Fig. 3: Gene expression analysis of Th1 cells transduced with TAp73 or DNp73 constructs.

a–d Empty vector (Vector), TAp73, or DNp73 were expressed in Th1 cells via retroviral transduction. Transduced cells were identified as GFP⁺ and enriched by cell sorting. mRNA was isolated from GFP⁺ cells and analyzed by RNA-Seq. a Number of differentially expressed genes (fold change ≥2 and FDR < 0.05) in TAp73 versus vector and DNp73 versus vector. Upregulated genes are in red and downregulated genes are in blue. b Venn diagram showing genes differentially expressed by TAp73 or DNp73 versus vector control, with 52 genes in the intersection area, of which 37 were induced by both TAp73 and DNp73, 14 were repressed by both, and Lmo2 was inhibited by TAp73 but induced by DNp73. c Genes induced and repressed (≥2-fold difference; FDR < 0.05) in TAp73 or DNp73 transduced Th1 cells compared to vector alone.
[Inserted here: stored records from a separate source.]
Lemma mark_for_later_forgets_earlier_marks_witness :
  Handlers.messages_marked_for_later Examples.marked_store !! "100"
  = Some [5]
  ∧ Handlers.messages_marked_for_later
      (Handlers.LabelingMessageHandler.label_and_store_message
         [Examples.mark_it] Examples.stored_message
         Examples.marked_store).2 !! "100"
    = Some [7].
Proof.
  split; [reflexivity|].
  destruct (mark_for_later_forgets_earlier_marks
              Examples.mark_it [] Examples.stored_message
              Examples.marked_store [] eq_refl eq_refl eq_refl)
    as (_ & Hmarked & _).
  rewrite Hmarked. apply lookup_insert_eq.
Defined.

Lemma mark_for_later_key_error_witness :
  Handlers.LabelingMessageHandler.label_and_store_message
    [Examples.mark_it] Examples.stored_message
    (Handlers.set_messages_marked_for_later_index
       {[ "7" := [1] ]} Examples.empty_store)
  = (Raise KeyError, [],
     Handlers.set_messages_marked_for_later_index
       {[ "7" := [1] ]} Examples.empty_store).
Proof.
  exact (mark_for_later_key_error
           Examples.mark_it [] Examples.stored_message
           (Handlers.set_messages_marked_for_later_index
              {[ "7" := [1] ]} Examples.empty_store)
           [] [1] eq_refl eq_refl eq_refl eq_refl).
Defined.

Section LabelAgain.
Import Models Handlers Handlers.LabelingMessageHandler Wording Views.

(** On a stored message, storing a selection without a misconception
    replaces the labels of the message by the topics selected and the one
    label without a misconception. *)
Lemma store_message_and_labels_replaces (self : TelegramMessage)
    (selected_topics : list Z) (st : Store) :
  select_by_hash (hash self) (telegram_message st) ≠ [] →
  let out := store_message_and_labels self selected_topics [] st in
  topics_of (hash self) out.2 = selected_topics
  ∧ misconceptions_of (hash self) out.2 = [None].
Proof.
  intros Hstored. unfold store_message_and_labels. simpl.
  destruct (select_by_hash (hash self) (telegram_message st)) as [|d ds];
    [done|]. simpl.
  unfold topics_of, misconceptions_of. simpl.
  rewrite !List.filter_app, !filter_hash_cleared. simpl.
  rewrite String.eqb_refl. simpl.
  rewrite (filter_hash_written mt_message_hash (hash self)) by done.
  split; [|done].
  rewrite <- list_fmap_compose. simpl. by rewrite list_fmap_id.
Qed.

(** X14.  "Label the message again" does not change what is stored for
    the first selection: when the call returns without a stop, the second
    pass has stored the message, and the first pass then deletes the
    labels just written and writes its own, the topics of the first
    selection and the label without a misconception. *)
Theorem label_again_keeps_first_selection (a : Answers)
    (script script' : list Answers) (self : TelegramMessage)
    (st st' : Store) (selected_topics : list Z) (status : string) :
  get_topic_and_misconception_labels_from_user a = Ok (selected_topics, []) →
  menu_choice a = Some LabelAgain →
  label_and_store_message (a :: script) self st = (Ok status, script', st') →
  status ≠ "stop crawl" →
  topics_of (hash self) st' = selected_topics
  ∧ misconceptions_of (hash self) st' = [None].
Proof.
  intros Hselected Hmenu.
  rewrite (menu_is_shown a selected_topics) by done.
  rewrite Hmenu. unfold confirm_empty_selection.
  pose proof (label_and_store_message_table self script st)
    as [_ Hinner].
  destruct (label_and_store_message script self st)
    as [[[status1|e] script1] st1]; simpl in *; [|done].
  destruct (String.eqb_spec status1 "stop crawl") as [->|Hne]; simpl.
  { by intros [= <- _ _]. }
  destruct Hinner as [[? _]|[_ Hstored]]; [done|].
  pose proof (store_message_and_labels_replaces self selected_topics st1
                Hstored) as Hreplaced.
  destruct (store_message_and_labels self selected_topics [] st1)
    as [[[]|e] st2]; simpl in *.
  - by intros [= _ _ <-] _.
  - done.
Qed.

End LabelAgain.

Lemma label_again_keeps_first_selection_witness :
  Wording.topics_of "2cf24d"
    (Handlers.LabelingMessageHandler.label_and_store_message
       [Examples.label_it_again; Examples.topic_two_confirmed]
       Examples.stored_message Examples.empty_store).2 = []
  ∧ Wording.misconceptions_of "2cf24d"
      (Handlers.LabelingMessageHandler.label_and_store_message
         [Examples.label_it_again; Examples.topic_two_confirmed]
         Examples.stored_message Examples.empty_store).2 = [None].
Proof.
  exact (label_again_keeps_first_selection
           Examples.label_it_again [Examples.topic_two_confirmed] []
           Examples.stored_message Examples.empty_store _ []
           "message stored without labels" eq_refl eq_refl eq_refl
           ltac:(discriminate)).
Defined.
(** ** A message is handled once *)

Section HandledOnce.
Import Models Handlers Wording Views.

Lemma select_by_hash_saved (row : TelegramMessage)
    (rows : list TelegramMessage) :
  select_by_hash (hash row) (save row rows)
  = (λ _, row) <$> select_by_hash (hash row) rows.
Proof.
  unfold select_by_hash, save.
  induction rows as [|r rows IH]; [done|].
  cbn [List.map List.filter].
  destruct (String.eqb (hash r) (hash row)) eqn:Hr.
  - rewrite String.eqb_refl, fmap_cons. by rewrite IH.
  - by rewrite Hr.
Qed.

Lemma select_by_hash_hash (h : string) (rows : list TelegramMessage)
    (d : TelegramMessage) (ds : list TelegramMessage) :
  select_by_hash h rows = d :: ds → hash d = h.
Proof.
  intros Hsel.
  assert (Hin : d ∈ select_by_hash h rows) by (rewrite Hsel; by left).
  unfold select_by_hash in Hin. apply list_elem_of_In, filter_In in Hin.
  destruct Hin as [_ Hd]. by apply String.eqb_eq.
Qed.

(** A message that is not skipped has text and a fingerprint no row
    has; the check leaves the tables as they are. *)
Lemma message_should_be_skipped_not (self : TelegramMessage)
    (st st' : Store) :
  Handlers.message_should_be_skipped self true st = (Ok false, st') →
  String.eqb (content self) "" = false
  ∧ select_by_hash (hash self) (telegram_message st) = []
  ∧ st' = set_telegram_message (telegram_message st) st.
Proof.
  unfold Handlers.message_should_be_skipped, duplicate_exists.
  destruct (String.eqb (content self) ""); [done|].
  destruct (select_by_hash (hash self) (telegram_message st)) as [|d ds].
  - by intros [= <-].
  - destruct (String.eqb (content d) (content self)
              || (Z.eqb (chat d) (chat self)
                  && Z.eqb (message_id d) (message_id self))); [|done].
    by intros [= ?].
Qed.

End HandledOnce.

Section Settled.
Import Models Handlers Wording Views.

(** [TelegramMessageHandler.message_should_be_skipped] answers [True]
    for a message without text or with a row of its fingerprint and
    text. *)
Lemma message_should_be_skipped_settles (self : TelegramMessage)
    (st st' : Store) :
  Handlers.message_should_be_skipped self true st = (Ok true, st') →
  settled false (content self) (hash self) st'
  ∧ message_to_skip st' = message_to_skip st.
Proof.
  unfold Handlers.message_should_be_skipped, duplicate_exists, settled.
  destruct (String.eqb_spec (content self) "") as [Hempty|_].
  { intros [= <-]. split; [by left|done]. }
  destruct (select_by_hash (hash self) (telegram_message st))
    as [|d ds] eqn:Hsel; [done|].
  pose proof (select_by_hash_hash _ _ _ _ Hsel) as Hd.
  destruct (String.eqb (content d) (content self)
            || (Z.eqb (chat d) (chat self)
                && Z.eqb (message_id d) (message_id self))); [|done].
  intros [= <-]. split; [|done]. right. left. simpl.
  rewrite <- Hd in Hsel |- *.
  match goal with
  | |- context [save ?row _] =>
      pose proof (select_by_hash_saved row (telegram_message st))
        as Hsaved;
      cbn [hash] in Hsaved
  end.
  rewrite Hsaved, Hsel. simpl. eauto.
Qed.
The Log₂(RPKM + 1) values were plotted and shown as scatter plots. Differentially expressed genes (≥2-fold difference; FDR < 0.05) are shown as open circles in red (higher expression) or blue (lower expression) with TAp73 (left panel) or DNp73 (right panel). d Experiments were performed as in a–c; shown are mRNA expression levels of Trp73, Ifng, Il12rb1, Il12rb2, Tbx21, and Il2ra normalized to Rpl7 in cells transduced with TAp73 or DNp73. mRNA levels were measured by qRT-PCR from three independent experiments, and representative results are shown. Source data for d are provided in a Source Data File.